[Saved entries]
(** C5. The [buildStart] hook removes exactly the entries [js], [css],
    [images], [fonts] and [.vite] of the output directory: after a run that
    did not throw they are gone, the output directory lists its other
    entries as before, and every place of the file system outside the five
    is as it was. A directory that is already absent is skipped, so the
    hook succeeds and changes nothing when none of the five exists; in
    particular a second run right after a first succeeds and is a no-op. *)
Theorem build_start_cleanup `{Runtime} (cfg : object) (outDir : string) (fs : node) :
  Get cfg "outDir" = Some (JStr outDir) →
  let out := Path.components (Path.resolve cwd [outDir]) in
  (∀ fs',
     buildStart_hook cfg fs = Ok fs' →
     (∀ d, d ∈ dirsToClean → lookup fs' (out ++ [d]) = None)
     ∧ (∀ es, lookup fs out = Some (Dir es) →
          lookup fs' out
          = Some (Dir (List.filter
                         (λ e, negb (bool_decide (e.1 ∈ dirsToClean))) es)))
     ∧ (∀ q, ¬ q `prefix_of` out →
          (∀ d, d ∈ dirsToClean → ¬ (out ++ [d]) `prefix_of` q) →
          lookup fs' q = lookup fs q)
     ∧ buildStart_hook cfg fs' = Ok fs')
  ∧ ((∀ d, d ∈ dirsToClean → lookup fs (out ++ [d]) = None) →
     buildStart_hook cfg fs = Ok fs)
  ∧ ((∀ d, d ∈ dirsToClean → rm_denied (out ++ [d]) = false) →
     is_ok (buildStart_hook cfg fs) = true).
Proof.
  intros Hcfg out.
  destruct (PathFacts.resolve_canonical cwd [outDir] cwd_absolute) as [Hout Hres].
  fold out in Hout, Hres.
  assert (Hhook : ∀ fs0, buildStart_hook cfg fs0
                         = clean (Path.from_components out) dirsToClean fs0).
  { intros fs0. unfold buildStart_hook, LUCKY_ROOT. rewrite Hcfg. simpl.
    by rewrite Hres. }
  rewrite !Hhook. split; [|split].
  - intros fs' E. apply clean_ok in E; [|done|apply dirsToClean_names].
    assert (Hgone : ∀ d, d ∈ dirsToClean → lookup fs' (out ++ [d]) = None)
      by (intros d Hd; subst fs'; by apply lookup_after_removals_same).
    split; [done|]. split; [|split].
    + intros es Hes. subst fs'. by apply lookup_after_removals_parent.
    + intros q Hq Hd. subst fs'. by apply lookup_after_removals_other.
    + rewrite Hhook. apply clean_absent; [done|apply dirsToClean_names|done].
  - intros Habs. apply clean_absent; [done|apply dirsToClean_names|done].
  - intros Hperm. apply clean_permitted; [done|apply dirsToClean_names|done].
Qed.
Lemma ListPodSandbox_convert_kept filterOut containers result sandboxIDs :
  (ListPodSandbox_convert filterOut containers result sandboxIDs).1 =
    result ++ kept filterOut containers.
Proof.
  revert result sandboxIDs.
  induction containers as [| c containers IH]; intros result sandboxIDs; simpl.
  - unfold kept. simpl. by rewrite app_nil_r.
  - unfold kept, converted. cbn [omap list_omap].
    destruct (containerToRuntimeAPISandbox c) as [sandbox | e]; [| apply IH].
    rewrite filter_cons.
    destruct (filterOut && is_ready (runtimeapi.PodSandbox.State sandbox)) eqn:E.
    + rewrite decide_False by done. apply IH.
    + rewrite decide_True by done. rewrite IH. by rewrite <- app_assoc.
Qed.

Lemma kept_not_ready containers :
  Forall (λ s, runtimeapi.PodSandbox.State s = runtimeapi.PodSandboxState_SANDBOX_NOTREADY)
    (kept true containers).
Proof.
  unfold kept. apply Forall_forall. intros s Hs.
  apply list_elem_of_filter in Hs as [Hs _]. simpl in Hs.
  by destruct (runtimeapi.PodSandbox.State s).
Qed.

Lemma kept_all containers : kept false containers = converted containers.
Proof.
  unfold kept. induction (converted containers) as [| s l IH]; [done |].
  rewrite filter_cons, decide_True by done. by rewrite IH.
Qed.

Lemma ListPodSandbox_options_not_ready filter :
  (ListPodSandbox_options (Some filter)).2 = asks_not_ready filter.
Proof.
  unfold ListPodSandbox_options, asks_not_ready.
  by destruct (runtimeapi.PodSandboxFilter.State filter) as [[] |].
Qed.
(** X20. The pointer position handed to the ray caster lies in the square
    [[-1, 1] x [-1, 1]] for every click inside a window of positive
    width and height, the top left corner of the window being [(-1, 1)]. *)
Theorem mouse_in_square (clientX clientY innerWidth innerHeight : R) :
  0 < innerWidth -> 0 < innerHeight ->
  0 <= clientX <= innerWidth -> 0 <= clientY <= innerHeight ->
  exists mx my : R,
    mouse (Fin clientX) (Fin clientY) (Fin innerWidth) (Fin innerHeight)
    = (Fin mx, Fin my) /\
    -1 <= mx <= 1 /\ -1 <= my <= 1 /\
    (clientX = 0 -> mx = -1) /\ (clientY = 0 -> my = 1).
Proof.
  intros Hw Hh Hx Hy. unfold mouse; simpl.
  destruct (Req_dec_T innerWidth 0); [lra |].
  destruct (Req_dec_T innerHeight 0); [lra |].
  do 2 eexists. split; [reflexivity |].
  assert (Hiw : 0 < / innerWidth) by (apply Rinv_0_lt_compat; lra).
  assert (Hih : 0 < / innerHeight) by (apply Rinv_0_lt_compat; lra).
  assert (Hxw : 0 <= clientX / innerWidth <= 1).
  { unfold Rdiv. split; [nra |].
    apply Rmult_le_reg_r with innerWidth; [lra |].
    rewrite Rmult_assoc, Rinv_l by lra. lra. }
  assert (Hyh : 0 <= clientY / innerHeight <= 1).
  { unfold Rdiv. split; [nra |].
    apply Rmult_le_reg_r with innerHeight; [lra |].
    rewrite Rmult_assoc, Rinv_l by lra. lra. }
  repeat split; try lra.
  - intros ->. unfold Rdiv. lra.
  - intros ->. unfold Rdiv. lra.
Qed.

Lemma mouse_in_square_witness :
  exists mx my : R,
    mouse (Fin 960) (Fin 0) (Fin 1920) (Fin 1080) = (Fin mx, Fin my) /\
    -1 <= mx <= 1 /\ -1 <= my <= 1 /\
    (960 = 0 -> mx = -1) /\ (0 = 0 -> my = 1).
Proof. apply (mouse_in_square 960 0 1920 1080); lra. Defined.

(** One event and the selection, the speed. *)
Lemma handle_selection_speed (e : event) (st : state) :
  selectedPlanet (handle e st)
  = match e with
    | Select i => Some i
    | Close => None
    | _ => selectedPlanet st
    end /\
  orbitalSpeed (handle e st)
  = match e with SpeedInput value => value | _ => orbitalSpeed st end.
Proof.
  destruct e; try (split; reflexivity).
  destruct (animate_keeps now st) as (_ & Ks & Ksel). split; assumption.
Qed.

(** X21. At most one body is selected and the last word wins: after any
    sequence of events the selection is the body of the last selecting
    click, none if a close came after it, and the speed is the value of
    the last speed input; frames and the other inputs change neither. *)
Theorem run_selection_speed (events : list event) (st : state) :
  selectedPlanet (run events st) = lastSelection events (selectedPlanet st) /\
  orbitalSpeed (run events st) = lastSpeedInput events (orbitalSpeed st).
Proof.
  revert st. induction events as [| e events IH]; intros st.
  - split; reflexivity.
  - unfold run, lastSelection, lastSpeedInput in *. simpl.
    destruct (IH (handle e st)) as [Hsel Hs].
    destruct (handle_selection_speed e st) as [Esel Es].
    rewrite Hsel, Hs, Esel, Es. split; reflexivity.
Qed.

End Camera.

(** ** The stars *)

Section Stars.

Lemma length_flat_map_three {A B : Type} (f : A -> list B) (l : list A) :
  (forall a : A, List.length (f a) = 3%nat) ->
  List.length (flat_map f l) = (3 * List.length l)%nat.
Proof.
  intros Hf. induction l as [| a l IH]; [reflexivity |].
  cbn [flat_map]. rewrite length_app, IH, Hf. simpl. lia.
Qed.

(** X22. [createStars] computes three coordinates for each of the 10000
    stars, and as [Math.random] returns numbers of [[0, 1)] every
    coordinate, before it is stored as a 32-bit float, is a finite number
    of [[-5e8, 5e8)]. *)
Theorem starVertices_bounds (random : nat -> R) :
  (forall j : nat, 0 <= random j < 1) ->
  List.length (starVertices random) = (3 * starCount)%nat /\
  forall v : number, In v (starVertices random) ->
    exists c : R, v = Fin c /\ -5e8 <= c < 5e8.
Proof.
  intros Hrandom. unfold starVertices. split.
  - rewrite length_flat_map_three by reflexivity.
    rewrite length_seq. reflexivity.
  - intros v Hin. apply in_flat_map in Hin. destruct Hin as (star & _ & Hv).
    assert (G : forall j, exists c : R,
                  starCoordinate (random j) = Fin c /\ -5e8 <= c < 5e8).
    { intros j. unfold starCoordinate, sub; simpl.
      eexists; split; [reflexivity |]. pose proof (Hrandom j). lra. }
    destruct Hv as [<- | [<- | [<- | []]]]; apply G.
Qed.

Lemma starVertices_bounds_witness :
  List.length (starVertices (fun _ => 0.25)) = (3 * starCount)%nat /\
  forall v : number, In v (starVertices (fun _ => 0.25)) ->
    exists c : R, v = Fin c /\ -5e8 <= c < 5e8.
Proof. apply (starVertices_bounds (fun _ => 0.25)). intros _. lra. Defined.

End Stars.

...

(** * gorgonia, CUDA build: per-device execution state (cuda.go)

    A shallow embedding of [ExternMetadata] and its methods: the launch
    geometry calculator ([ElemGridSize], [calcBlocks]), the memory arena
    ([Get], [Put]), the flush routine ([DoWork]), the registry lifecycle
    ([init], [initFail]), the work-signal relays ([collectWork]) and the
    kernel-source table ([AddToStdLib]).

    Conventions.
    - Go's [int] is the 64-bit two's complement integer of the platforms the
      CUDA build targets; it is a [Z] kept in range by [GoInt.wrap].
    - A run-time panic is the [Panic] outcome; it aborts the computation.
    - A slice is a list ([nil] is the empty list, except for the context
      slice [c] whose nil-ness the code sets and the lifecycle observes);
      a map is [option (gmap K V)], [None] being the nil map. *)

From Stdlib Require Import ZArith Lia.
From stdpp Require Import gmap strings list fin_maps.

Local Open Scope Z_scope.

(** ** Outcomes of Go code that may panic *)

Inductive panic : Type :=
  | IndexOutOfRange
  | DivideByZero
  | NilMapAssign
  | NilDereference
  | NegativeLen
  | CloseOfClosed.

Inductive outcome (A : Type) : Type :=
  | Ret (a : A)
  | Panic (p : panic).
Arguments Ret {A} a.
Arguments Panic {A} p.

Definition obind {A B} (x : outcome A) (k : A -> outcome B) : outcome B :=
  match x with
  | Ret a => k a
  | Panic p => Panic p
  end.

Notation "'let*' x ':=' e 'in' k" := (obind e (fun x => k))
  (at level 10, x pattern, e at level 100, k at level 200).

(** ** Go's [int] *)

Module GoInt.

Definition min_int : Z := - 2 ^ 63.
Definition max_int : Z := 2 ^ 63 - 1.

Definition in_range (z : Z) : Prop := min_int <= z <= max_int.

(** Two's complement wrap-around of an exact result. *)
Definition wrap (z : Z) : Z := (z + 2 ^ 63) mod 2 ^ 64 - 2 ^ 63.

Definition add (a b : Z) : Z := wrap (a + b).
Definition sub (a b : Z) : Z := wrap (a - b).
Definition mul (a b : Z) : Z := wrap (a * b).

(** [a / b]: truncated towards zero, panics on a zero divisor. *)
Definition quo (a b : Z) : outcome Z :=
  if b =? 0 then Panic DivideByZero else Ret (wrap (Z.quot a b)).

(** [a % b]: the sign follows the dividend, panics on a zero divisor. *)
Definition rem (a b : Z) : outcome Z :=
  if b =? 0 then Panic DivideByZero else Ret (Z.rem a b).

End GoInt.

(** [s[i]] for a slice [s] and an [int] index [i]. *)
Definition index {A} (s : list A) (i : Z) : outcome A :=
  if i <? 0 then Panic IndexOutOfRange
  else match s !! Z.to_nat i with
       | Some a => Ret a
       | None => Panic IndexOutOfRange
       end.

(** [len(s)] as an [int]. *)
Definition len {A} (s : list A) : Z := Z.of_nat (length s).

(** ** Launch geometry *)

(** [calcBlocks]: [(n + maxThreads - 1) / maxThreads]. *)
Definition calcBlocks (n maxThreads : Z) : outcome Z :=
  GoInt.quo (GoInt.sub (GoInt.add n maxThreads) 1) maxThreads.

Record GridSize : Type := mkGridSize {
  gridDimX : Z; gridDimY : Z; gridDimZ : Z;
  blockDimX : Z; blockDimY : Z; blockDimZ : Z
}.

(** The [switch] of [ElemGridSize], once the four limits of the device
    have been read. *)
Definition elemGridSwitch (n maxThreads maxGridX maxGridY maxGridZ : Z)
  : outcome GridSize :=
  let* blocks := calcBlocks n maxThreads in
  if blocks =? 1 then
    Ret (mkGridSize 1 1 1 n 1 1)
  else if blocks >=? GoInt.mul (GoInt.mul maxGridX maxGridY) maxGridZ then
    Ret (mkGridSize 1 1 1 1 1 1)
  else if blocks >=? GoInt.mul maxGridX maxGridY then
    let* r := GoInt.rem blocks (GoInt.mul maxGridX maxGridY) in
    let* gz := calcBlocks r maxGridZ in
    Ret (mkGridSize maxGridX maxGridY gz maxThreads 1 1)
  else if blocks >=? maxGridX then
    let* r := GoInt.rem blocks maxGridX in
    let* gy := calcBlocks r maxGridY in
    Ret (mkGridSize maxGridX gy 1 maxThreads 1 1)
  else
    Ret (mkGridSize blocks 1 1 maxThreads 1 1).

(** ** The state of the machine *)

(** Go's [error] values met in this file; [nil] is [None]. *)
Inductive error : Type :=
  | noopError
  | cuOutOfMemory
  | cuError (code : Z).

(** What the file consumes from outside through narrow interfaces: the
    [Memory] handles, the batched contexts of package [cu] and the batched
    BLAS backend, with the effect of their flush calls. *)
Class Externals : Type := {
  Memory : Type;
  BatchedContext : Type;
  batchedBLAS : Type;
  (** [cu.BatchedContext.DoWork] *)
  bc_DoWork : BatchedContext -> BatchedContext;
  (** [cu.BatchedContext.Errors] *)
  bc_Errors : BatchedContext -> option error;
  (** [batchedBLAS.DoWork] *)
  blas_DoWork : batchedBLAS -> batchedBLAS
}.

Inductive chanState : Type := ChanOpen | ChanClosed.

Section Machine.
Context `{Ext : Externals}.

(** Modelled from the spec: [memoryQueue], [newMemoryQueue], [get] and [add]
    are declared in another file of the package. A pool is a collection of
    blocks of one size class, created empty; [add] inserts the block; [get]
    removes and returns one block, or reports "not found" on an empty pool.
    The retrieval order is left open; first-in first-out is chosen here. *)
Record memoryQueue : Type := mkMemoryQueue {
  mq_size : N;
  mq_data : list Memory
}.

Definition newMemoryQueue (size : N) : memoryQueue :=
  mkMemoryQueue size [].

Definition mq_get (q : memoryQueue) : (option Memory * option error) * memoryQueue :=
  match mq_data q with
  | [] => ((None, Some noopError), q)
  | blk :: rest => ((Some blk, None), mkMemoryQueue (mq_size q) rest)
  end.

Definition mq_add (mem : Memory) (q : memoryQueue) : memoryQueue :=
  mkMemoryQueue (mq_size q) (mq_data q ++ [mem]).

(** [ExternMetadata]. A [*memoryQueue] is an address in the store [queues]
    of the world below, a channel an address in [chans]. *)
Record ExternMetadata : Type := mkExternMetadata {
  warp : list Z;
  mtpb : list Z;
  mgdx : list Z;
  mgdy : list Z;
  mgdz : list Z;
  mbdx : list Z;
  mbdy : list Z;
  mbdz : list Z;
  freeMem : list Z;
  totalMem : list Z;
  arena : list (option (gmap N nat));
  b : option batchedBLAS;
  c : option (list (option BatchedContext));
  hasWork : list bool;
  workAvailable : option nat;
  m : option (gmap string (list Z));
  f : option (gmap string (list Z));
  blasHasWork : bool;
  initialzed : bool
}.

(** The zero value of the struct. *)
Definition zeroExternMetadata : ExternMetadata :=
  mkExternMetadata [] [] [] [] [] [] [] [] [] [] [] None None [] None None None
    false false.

How to complete this task:
Lines that contain "pool" are the result; find them in the entries above and copy each one.

Task result:
    are declared in another file of the package. A pool is a collection of
    removes and returns one block, or reports "not found" on an empty pool.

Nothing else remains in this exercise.